The line containing "as (s' & E' & W'" and every line after it, through the last line of the records, are to be transcribed exactly, and nothing else.

Content starts

(* ===== verification/Console.v ===== *)
(** * Writing to the console

    [sys_write] of [src/syscall/table.rs] sends a user buffer over the serial port in chunks of at
    most 128 bytes: together the chunks are the buffer, whatever its length. *)

From S2P Require Import Prelude Memory Bytes Frame Paging PageTree PageMap PageUnmap AddressSpace VirtMem Stack Spaces.
From S2P Require Import Ring Tcb Kernel Scheduler Registers Tasks User Syscall Device Serial Ipc Caps Calls.

(** ** User memory *)

Section memory.
Context (paging : PagingConfig) (k : KState) (a : AbsSched) (l : list FrameState).
Context (W : world paging k a l) (c : TaskId) (t : Tcb) (sp : AddressSpace) (Hca : caller paging k a c t sp l).

(** What a task may read is there. *)
Lemma world_backed start len :
  0 ≤ start → start + len ≤ USER_SPACE_END → user_backed sp (k_mem k) start len.
Proof.
  intros H0 Hend x Hx Hv.
  assert (Hx64 : is_u64 x ∧ x < USER_SPACE_END) by (unfold is_u64, W64, USER_SPACE_END in *; lia).
  destruct Hx64 as [Hx64 Hlo]. pose proof (user_canonical (root sp) x Hx64 Hlo) as Hc.
  pose proof (ca_space _ _ _ _ _ _ _ Hca) as Hsp. pose proof (w_caps _ _ _ _ W) as HC.
  destruct (cp_plain _ _ _ _ HC _ _ _ Hsp Hx64 Hlo) as [Hn|Hl].
  - unfold page_valid, AddressSpace_mapping in Hv.
    rewrite (proj2 (view_walk _ _ _ _ (ca_inv _ _ _ _ _ _ _ Hca) Hc)), Hn in Hv. done.
  - assert (Hsome : is_Some (PageTable_to_physical (root sp) (ms_mem (k_mem k)) x))
      by (by eapply walk_to_leaf_translates; [apply Hca|..]).
    destruct Hsome as [pa Hpa].
    destruct (cp_backed _ _ _ _ HC _ _ _ _ Hsp (conj Hx64 (conj Hlo Hpa))) as [Hd _]. unfold vcell. by rewrite Hpa.
Qed.

(** Writing to a range that was checked. *)
Lemma world_write_user dst b :
  0 ≤ dst → range_valid sp (ms_mem (k_mem k)) dst (slice_len b) true →
  ∃ s', write_user paging dst b k = Done (Ok tt, set_k_mem s' k) ∧ world paging (set_k_mem s' k) a l ∧
    spaces_same (k_spaces k) (ms_mem (k_mem k)) (ms_mem s').
Proof.
  intros H0 Hr. pose proof Hr as (R1 & R2 & R3).
  assert (HP : ∀ x, dst ≤ x < dst + slice_len b → is_u64 x ∧ x < USER_SPACE_END ∧ page_valid sp (ms_mem (k_mem k)) true x = true).
  { intros x Hx. specialize (R3 x Hx). unfold is_u64, W64, USER_SPACE_END in *. split_and!; [lia..|done]. }
  assert (Hda := λ x Hx, valid_data paging k a l W c t sp Hca x (proj1 (HP x Hx)) (proj1 (proj2 (HP x Hx))) (proj2 (proj2 (HP x Hx)))).
  destruct (write_user_data paging sp l (frame_of k sp) k dst b) as (s' & E & V); try done.
  { pose proof (active_table_root _ _ _ _ _ _ _ Hca (k_interrupts k)) as Ea. by rewrite set_k_interrupts_id in Ea. }
  { apply Hca. } { intros x Hx. by apply Hda. }
  destruct (spaces_stored paging (k_spaces k) (root sp) (frame_of k sp) b dst (k_mem k) s' l) as [Hs Hsame];
    [apply W|apply Hca|done| |].
  { intros i Hi. apply Hda. unfold slice_len. lia. }
  exists s'. split_and!; try done. apply (world_mem paging k a l W); try done; [apply V|]. eapply caps_mono; [apply W|done|apply same_area_fa, V|done|done].
Qed.
End memory.

(** A result that is written only through a pointer that is not null. *)
Lemma world_write_out paging k a l c t sp ptr v :
  world paging k a l → caller paging k a c t sp l → is_u64 ptr → out_ok sp (ms_mem (k_mem k)) ptr →
  ∃ s', (if negb (ptr =? 0) then write_user_usize paging ptr v else ret (Ok tt)) k = Done (Ok tt, set_k_mem s' k) ∧
    world paging (set_k_mem s' k) a l ∧ spaces_same (k_spaces k) (ms_mem (k_mem k)) (ms_mem s') ∧
    (ptr ≠ 0 → vbytes (root sp) (ms_mem s') ptr USIZE = le_bytes 8 v).
Proof.
  intros W Hca Hp Hok. destruct (Z.eqb_spec ptr 0) as [E|E]; cbn [negb].
  - exists (k_mem k). rewrite set_k_mem_id. split_and!; [done|done|apply spaces_same_refl|done].
  - destruct Hok as [?|[Hal Hv]]; [done|].
    destruct (world_write paging k a l W c t sp Hca ptr v Hp Hal Hv) as (s' & Es & W' & Hb & Hs & _). by exists s'.
Qed.

(** ** The console *)

(** The kernel after bytes [b] were sent. *)
Definition sent (b : bytes) (k : KState) : KState := set_k_serial (k_serial k ++ (b ≫= wire)) k.

Lemma sent_app b1 b2 k : sent b2 (sent b1 k) = sent (b1 ++ b2) k.
Proof. unfold sent. simpl. by rewrite bind_app, app_assoc. Qed.

Lemma sent_nil k : sent [] k = k.
Proof. unfold sent. simpl. rewrite app_nil_r. by destruct k. Qed.

Lemma vbytes_app cpu m va n1 n2 :
  0 ≤ n1 → 0 ≤ n2 → vbytes cpu m va (n1 + n2) = vbytes cpu m va n1 ++ vbytes cpu m (va + n1) n2.
Proof.
  intros H1 H2. unfold vbytes, range. rewrite !Z.sub_0_r, seqZ_app, fmap_app by done. f_equal.
  rewrite Z.add_0_l. apply list_eq. intros i. rewrite !list_lookup_fmap.
  destruct (decide (Z.of_nat i < n2)) as [Hi|Hi].
  - rewrite !lookup_seqZ_lt by done. simpl. f_equal. f_equal. lia.
  - by rewrite !lookup_seqZ_ge by lia.
Qed.

(** The invariant says nothing about the serial port. *)
Lemma world_sent paging k a l b : world paging k a l → world paging (sent b k) a l.
Proof. intros [[K1 K2 K3] W2 W3 W4 W5]. by split. Qed.

Lemma caller_sent paging k a c t sp l b : caller paging k a c t sp l → caller paging (sent b k) a c t sp l.
Proof. intros [[K1 K2 K3] C2 C3 C4 C5 C6]. by split. Qed.

Section write.
Context (paging : PagingConfig) (a : AbsSched) (l : list FrameState) (c : TaskId) (t : Tcb) (sp : AddressSpace).
Context (m : memory) (buf_ptr len : usize) (Hb : is_u64 buf_ptr) (Hl : is_u64 len).
Context (Hv : range_valid sp m buf_ptr len false).
Context (Hback : ∀ x, buf_ptr ≤ x < buf_ptr + len → page_valid sp m false x = true → is_Some (vcell (root sp) m x)).

(** The loop, from the point where [written] bytes have been sent. *)
Lemma write_chunks_spec fuel k written :
  caller paging k a c t sp l → ms_mem (k_mem k) = m → 0 ≤ written ≤ len → len - written ≤ 128 * (Z.of_nat fuel - 1) →
  write_chunks paging fuel buf_ptr len written k =
    Done (Ok len, sent (vbytes (root sp) m (buf_ptr + written) (len - written)) k).
Proof.
  revert k written. induction fuel as [|fuel IH]; intros k written Hca Hm Hw Hf; [lia|]. cbn [write_chunks].
  pose proof Hv as (V1 & V2 & V3). destruct (Z.ltb_spec written len) as [Hlt|Hge].
  2: { assert (written = len) as -> by lia. rewrite Z.sub_diag. unfold vbytes, range. simpl. by rewrite sent_nil. }
  set (n := Z.min (len - written) 128).
  rewrite (bind_Done _ _ _ _ _ (usub_le len written k ltac:(lia))).
  rewrite (bind_Done _ _ _ _ _ (uadd_lt buf_ptr written k ltac:(unfold USER_SPACE_END, W64 in *; lia))). fold n.
  rewrite (bind_ok_Ok _ _ _ (vbytes (root sp) m (buf_ptr + written) n) k).
  2: { rewrite <- Hm. apply (read_user_Done paging k a c t sp l Hca); [unfold is_u64 in *; lia|lia| |].
       - rewrite Hm. split_and!; [lia|lia|]. intros x Hx. apply V3. lia.
       - intros x Hx. rewrite Hm. apply Hback. lia. }
  rewrite (bind_Done _ _ _ _ _ (serial_write_bytes_spec _ k)). fold (sent (vbytes (root sp) m (buf_ptr + written) n) k).
  rewrite (bind_Done _ _ _ _ _ (uadd_lt written n _ ltac:(unfold is_u64, W64 in *; lia))), IH; [|by apply caller_sent|done|lia|lia]. rewrite sent_app.
  do 3 f_equal. rewrite Z.add_assoc, <- vbytes_app by lia. f_equal. lia.
Qed.
End write.

(** Why [sys_write] refuses. *)
Definition write_error (sp : AddressSpace) (m : memory) (fd buf_ptr len out_ptr : usize) (e : Status) : Prop :=
  match e with
  | BadFileDescriptor => fd ≠ 1 ∧ fd ≠ 2
  | BadAddress => ¬ range_valid sp m buf_ptr len false ∨ out_ptr ≠ 0 ∧ ¬ range_valid sp m out_ptr USIZE true
  | InvalidArgument => out_ptr ≠ 0 ∧ out_ptr mod USIZE ≠ 0
  | _ => False
  end.

(** The checks of [sys_write]. *)
Lemma write_check_spec paging k a l c t sp buf_ptr len out_ptr :
  caller paging k a c t sp l → is_u64 buf_ptr → is_u64 len → is_u64 out_ptr →
  ∃ r, self_task c (λ task,
      let? _ := validate_user_range (as_id task) buf_ptr len false in
      check_out_ptr (as_id task) out_ptr) k = Done (r, k) ∧
    match r with
    | Ok _ => range_valid sp (ms_mem (k_mem k)) buf_ptr len false ∧ out_ok sp (ms_mem (k_mem k)) out_ptr
    | Err e => ∀ fd, write_error sp (ms_mem (k_mem k)) fd buf_ptr len out_ptr e
    end.
Proof.
  intros Hca Hb Hl Ho. set (k0 := set_k_interrupts false k).
  destruct (validate_spec k0 (as_id t) sp l buf_ptr len false) as (r & E & Hr & Hv); [apply Hca|apply Hca|done|done|].
  assert (Hk : set_k_interrupts (k_interrupts k) k0 = k) by (by destruct k). destruct Hr as [-> | ->].
  2: { exists (Err BadAddress). split; [|intros fd; left; intros H; by apply Hv in H].
       by erewrite (self_task_Done _ _ _ _ _ _ _ Hca), Hk by (by rewrite (bind_ok_Err _ _ _ _ _ E)). }
  unfold check_out_ptr. destruct (Z.eqb_spec out_ptr 0) as [Ez|Ez].
  { exists (Ok tt). split; [|split; [by apply Hv|by left]].
    by erewrite (self_task_Done _ _ _ _ _ _ _ Hca), Hk by (by rewrite (bind_ok_Ok _ _ _ _ _ E)). }
  destruct (Z.eqb_spec (out_ptr mod USIZE) 0) as [Ea|Ea].
  2: { exists (Err InvalidArgument). split; [|by intros fd].
       by erewrite (self_task_Done _ _ _ _ _ _ _ Hca), Hk by (by rewrite (bind_ok_Ok _ _ _ _ _ E)). }
  destruct (validate_spec k0 (as_id t) sp l out_ptr USIZE true) as (r & E' & Hr & Hv');
    [apply Hca|apply Hca|done|unfold is_u64, USIZE, W64; lia|].
  exists r. split; [by erewrite (self_task_Done _ _ _ _ _ _ _ Hca), Hk by (rewrite (bind_ok_Ok _ _ _ _ _ E); exact E')|].
  destruct Hr as [-> | ->]; [split; [by apply Hv|right; split; [done|by apply Hv']]|].
  intros fd. right. split; [done|]. intros H. by apply Hv' in H.
Qed.

Lemma write_spec paging k a l c t sp fd buf_ptr len out_ptr :
  world paging k a l → caller paging k a c t sp l → is_u64 buf_ptr → is_u64 len → is_u64 out_ptr →
  ∃ r k', sys_write paging fd buf_ptr len out_ptr k = Done (r, k') ∧ world paging k' a l ∧
    match r with
    | Ok _ => (fd = 1 ∨ fd = 2) ∧ range_valid sp (ms_mem (k_mem k)) buf_ptr len false ∧ out_ok sp (ms_mem (k_mem k)) out_ptr ∧
        ∃ s', k' = set_k_mem s' (sent (vbytes (root sp) (ms_mem (k_mem k)) buf_ptr len) k) ∧
          spaces_same (k_spaces k) (ms_mem (k_mem k)) (ms_mem s') ∧
          (out_ptr ≠ 0 → vbytes (root sp) (ms_mem s') out_ptr USIZE = le_bytes 8 len)
    | Err e => k' = k ∧ write_error sp (ms_mem (k_mem k)) fd buf_ptr len out_ptr e
    end.
Proof.
  intros W Hca Hb Hl Ho. unfold sys_write.
  destruct (negb (fd =? 1) && negb (fd =? 2)) eqn:Efd.
  { apply andb_true_iff in Efd as [E1 E2]. rewrite !negb_true_iff, Z.eqb_neq in *. by exists (Err BadFileDescriptor), k. }
  assert (Hfd : fd = 1 ∨ fd = 2).
  { apply andb_false_iff in Efd. rewrite !negb_false_iff, !Z.eqb_eq in Efd. done. }
  rewrite (bind_Done _ _ _ _ _ (current_task_Done _ _ _ _ _ _ _ Hca)).
  destruct (write_check_spec paging k a l c t sp buf_ptr len out_ptr Hca Hb Hl Ho) as (r & E & Hr).
  destruct r as [[]|e]; [rewrite (bind_ok_Ok _ _ _ _ _ E)|rewrite (bind_ok_Err _ _ _ _ _ E)].
  2: { by exists (Err e), k. }
  destruct Hr as (Hv & Hok). pose proof Hv as (_ & Hend & _).
  rewrite (bind_ok_Ok _ _ _ len (sent (vbytes (root sp) (ms_mem (k_mem k)) buf_ptr len) k)).
  2: { erewrite (write_chunks_spec paging a l c t sp (ms_mem (k_mem k)) buf_ptr len Hb Hl Hv); [by rewrite Z.add_0_r, Z.sub_0_r| |done|done| |].
       - apply (world_backed paging k a l W c t sp Hca); [apply Hb|done].
       - unfold is_u64 in Hl. lia.
       - unfold div_ceil, is_u64 in *. assert (0 ≤ (len + 128 - 1) / 128) by (apply Z.div_pos; lia).
         rewrite Nat2Z.inj_succ, Z2Nat.id by done. dmlia. }
  destruct (world_write_out paging (sent (vbytes (root sp) (ms_mem (k_mem k)) buf_ptr len) k) a l c t sp out_ptr len)
    as (s' & E' & W' & Hs & Hout); [by apply world_sent|by apply caller_sent|done|done|].
  exists (Ok tt), (set_k_mem s' (sent (vbytes (root sp) (ms_mem (k_mem k)) buf_ptr len) k)). split_and!; try done. by exists s'.
Qed.

(** * Theorems *)

(** C19: [sys_write] always returns, in chunks of at most 128 bytes whatever the length.  Through a valid
    buffer and a valid or null result pointer it sends exactly the bytes of the buffer in order,
    a carriage return before every newline, and leaves their number at the result pointer; no
    translation of any address space differs.  A bad descriptor, buffer or pointer is
    reported before anything is sent, and nothing has changed. *)
Theorem write_correct (paging : PagingConfig) (k : KState) (a : AbsSched) (l : list FrameState) (c : TaskId) (t : Tcb)
    (sp : AddressSpace) (fd buf_ptr len out_ptr : usize) :
  world paging k a l → caller paging k a c t sp l → is_u64 buf_ptr → is_u64 len → is_u64 out_ptr →
  ∃ r k', sys_write paging fd buf_ptr len out_ptr k = Done (r, k') ∧ world paging k' a l ∧
    match r with
    | Ok _ => (fd = 1 ∨ fd = 2) ∧ range_valid sp (ms_mem (k_mem k)) buf_ptr len false ∧ out_ok sp (ms_mem (k_mem k)) out_ptr ∧
        ∃ s', k' = set_k_mem s' (sent (vbytes (root sp) (ms_mem (k_mem k)) buf_ptr len) k) ∧
          spaces_same (k_spaces k) (ms_mem (k_mem k)) (ms_mem s') ∧
          (out_ptr ≠ 0 → vbytes (root sp) (ms_mem s') out_ptr USIZE = le_bytes 8 len)
    | Err e => k' = k ∧ write_error sp (ms_mem (k_mem k)) fd buf_ptr len out_ptr e
    end.
Proof. apply write_spec. Qed.

(** Task 0 of the concrete run writes 300 bytes, in three chunks. *)
Lemma write_correct_witness :
  ∃ k' s', sys_write demo_config 1 0x3F010 300 0x3F000 demo_call = Done (Ok tt, k') ∧
    k' = set_k_mem s' (sent (vbytes (root (demo_space User)) (ms_mem (k_mem demo_call)) 0x3F010 300) demo_call).
Proof.
  destruct demo_call_world as (l & W & Hca).
  destruct (write_correct demo_config demo_call demo_abs_running l 0 demo_caller_task (demo_space User) 1 0x3F010 300 0x3F000 W Hca)
    as (r & k' & E & _ & Hr); [unfold is_u64, W64; lia..|].
  assert (r = Ok tt) as -> by (eapply returned_Done; [exact E|vm_compute; reflexivity]).
  destruct Hr as (_ & _ & _ & s' & Ek & _). exists k', s'. split; [exact E|exact Ek].
Defined.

Content ends

### Task output:
    as (s' & E' & W' & Hs & Hout); [by apply world_sent|by apply caller_sent|done|done|].
  exists (Ok tt), (set_k_mem s' (sent (vbytes (root sp) (ms_mem (k_mem k)) buf_ptr len) k)). split_and!; try done. by exists s'.
Qed.

(** * Theorems *)

(** C19: [sys_write] always returns, in chunks of at most 128 bytes whatever the length.  Through a valid
    buffer and a valid or null result pointer it sends exactly the bytes of the buffer in order,
    a carriage return before every newline, and leaves their number at the result pointer; no
    translation of any address space differs.  A bad descriptor, buffer or pointer is
    reported before anything is sent, and nothing has changed. *)
Theorem write_correct (paging : PagingConfig) (k : KState) (a : AbsSched) (l : list FrameState) (c : TaskId) (t : Tcb)
    (sp : AddressSpace) (fd buf_ptr len out_ptr : usize) :
  world paging k a l → caller paging k a c t sp l → is_u64 buf_ptr → is_u64 len → is_u64 out_ptr →
  ∃ r k', sys_write paging fd buf_ptr len out_ptr k = Done (r, k') ∧ world paging k' a l ∧
    match r with
    | Ok _ => (fd = 1 ∨ fd = 2) ∧ range_valid sp (ms_mem (k_mem k)) buf_ptr len false ∧ out_ok sp (ms_mem (k_mem k)) out_ptr ∧
        ∃ s', k' = set_k_mem s' (sent (vbytes (root sp) (ms_mem (k_mem k)) buf_ptr len) k) ∧
          spaces_same (k_spaces k) (ms_mem (k_mem k)) (ms_mem s') ∧
          (out_ptr ≠ 0 → vbytes (root sp) (ms_mem s') out_ptr USIZE = le_bytes 8 len)
    | Err e => k' = k ∧ write_error sp (ms_mem (k_mem k)) fd buf_ptr len out_ptr e
    end.
Proof. apply write_spec. Qed.

(** Task 0 of the concrete run writes 300 bytes, in three chunks. *)
Lemma write_correct_witness :
  ∃ k' s', sys_write demo_config 1 0x3F010 300 0x3F000 demo_call = Done (Ok tt, k') ∧
    k' = set_k_mem s' (sent (vbytes (root (demo_space User)) (ms_mem (k_mem demo_call)) 0x3F010 300) demo_call).
Proof.
  destruct demo_call_world as (l & W & Hca).
  destruct (write_correct demo_config demo_call demo_abs_running l 0 demo_caller_task (demo_space User) 1 0x3F010 300 0x3F000 W Hca)
    as (r & k' & E & _ & Hr); [unfold is_u64, W64; lia..|].
  assert (r = Ok tt) as -> by (eapply returned_Done; [exact E|vm_compute; reflexivity]).
  destruct Hr as (_ & _ & _ & s' & Ek & _). exists k', s'. split; [exact E|exact Ek].
Defined.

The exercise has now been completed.